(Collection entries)
(** C2: a transfer is an atomic delivery.  Whatever the terminals, the daemons and
    the network do, in whatever order, each turn leaves the stage as it was or
    takes it one step on, from nothing to the file kept and from the file kept to
    the delivery reported; and at every stage the receiver's directory is exactly
    what the stage says: untouched, or with the file that was read at the sender,
    of the size offered, under a name nothing had. *)
Theorem transfer_refines_atomic_delivery id rid to from oname rname size ttl told p0 reads writes disk before ts t :
  0 <= size -> pair_start id rid to from oname size ttl told = Some p0 ->
  let s := system_run render disk rname size (system_start p0 (fst (stream reads writes size)) before) ts in
  let s' := system_step render disk rname size s t in
  (stage_of s' = stage_of s \/ spec_step (stage_of s) (stage_of s'))
  /\ describes size before (read_content reads) (stage_of s) (dir s).
Proof.
  intros Hsz Hp0 s s'. destruct (transfer_run_ok id rid to from oname rname size ttl told p0 reads writes disk before ts Hsz Hp0) as (l & Hs & Hpair).
  fold s in Hs, Hpair. split; [|by eapply ok_describes].
  destruct (system_step_ok render disk rname size p0 _ before s l t Hs) as [l' Hs']. fold s' in Hs'.
  assert (Hpair' : pair_ok (pair s') l').
  { rewrite (sk_pair _ _ _ _ _ _ _ _ _ Hs'). apply (pair_run_ok p0 []). by eapply pair_start_ok. }
  pose proof (system_ok_delivered _ _ _ _ _ _ _ _ _ Hs' Hpair') as Hdk'.
  unfold stage_of. destruct (was_delivered (pair s)) eqn:Hd.
  { subst s'. rewrite (delivered_stays _ _ _ _ s l t Hpair Hd). by left. }
  assert (Hcases : t = Takes \/ t <> Takes) by (destruct t; auto). destruct Hcases as [->|Ht].
  - assert (Hn : was_delivered (pair s') = false) by (subst s'; cbn [system_step]; by rewrite takes_delivered).
    rewrite Hn. destruct (kept s) eqn:Ek; [|destruct (kept s'); auto using spec_step].
    assert (Hss : s' = s); [|rewrite Hss, Ek; by left].
    subst s'. cbn [system_step]. unfold takes. destruct (progress s) eqn:Ep; [|done].
    destruct (sk_progress _ _ _ _ _ _ _ _ _ Hs p Ep) as [Hk _]. congruence.
  - destruct (system_step_kept render disk rname size s t Ht) as [Hk _]. fold s' in Hk. rewrite Hk.
    destruct (was_delivered (pair s')) eqn:Hd'; [|by left].
    destruct (Hdk' eq_refl) as [k Hkk]. rewrite <- Hk, Hkk. right. constructor.
Qed.
End Refinement.

(** ** Witness *)

Import Concrete.

Module SystemDemo.
Definition turns : list turn_of :=
  [SenderReads Codec.env; Writes true Codec.env; ReceiverReads true Codec.env; Takes; Writes true Codec.env; Writes true Codec.env;
   ReceiverReads true Codec.env; Takes; Writes true Codec.env; ReceiverReads true Codec.env; Takes; ReceiverReads true Codec.env; Takes].
Definition is_stage (st st' : stage) : bool :=
  match st, st' with Pending, Pending | Kept, Kept | Reported, Reported => true | _, _ => false end.
Lemma is_stage_spec st st' : is_stage st st' = true -> st = st'.
Proof. by destruct st, st'. Qed.
End SystemDemo.

Example transfer_refines_atomic_delivery_witness :
  exists p0, Codec.pair = Some p0 /\
    let s := system_run FileDemo.render FileDemo.disk (lit "a.txt") 3
               (system_start p0 (fst (stream FileDemo.reads FileDemo.all 3)) FileDemo.dir) SystemDemo.turns in
    stage_of s = Kept
    /\ stage_of (system_step FileDemo.render FileDemo.disk (lit "a.txt") 3 s (SenderReads Codec.env)) = Reported
    /\ exists target, dir s = <[target := FileDemo.content]> FileDemo.dir.
Proof.
  eexists. split; [reflexivity|]. cbv zeta.
  match goal with |- context [system_start ?p0 _ _] =>
    pose proof (transfer_refines_atomic_delivery FileDemo.render (lit "ab12") (lit "cd34") (lit "nas") (lit "laptop") (lit "a.txt")
      (lit "a.txt") 3 600 true p0 FileDemo.reads FileDemo.all FileDemo.disk FileDemo.dir SystemDemo.turns (SenderReads Codec.env)
      ltac:(done) eq_refl) as [_ Hd]
  end.
  match goal with |- ?P /\ ?Q /\ _ =>
    assert (Hk : P) by (apply SystemDemo.is_stage_spec; by vm_compute);
    assert (Hr : Q) by (apply SystemDemo.is_stage_spec; by vm_compute)
  end.
  split; [exact Hk|]. split; [exact Hr|]. rewrite Hk in Hd. destruct Hd as (c & target & Hc & _ & _ & Hdir).
  exists target. by injection Hc as <-.
Defined.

■ **WHAT IS EXPECTED**
Your answer must consist only of the lines from the start of the records above through the line with "takes it one", each retyped exactly.

■ **WRITTEN RESPONSE**
(** C2: a transfer is an atomic delivery.  Whatever the terminals, the daemons and
    the network do, in whatever order, each turn leaves the stage as it was or
    takes it one step on, from nothing to the file kept and from the file kept to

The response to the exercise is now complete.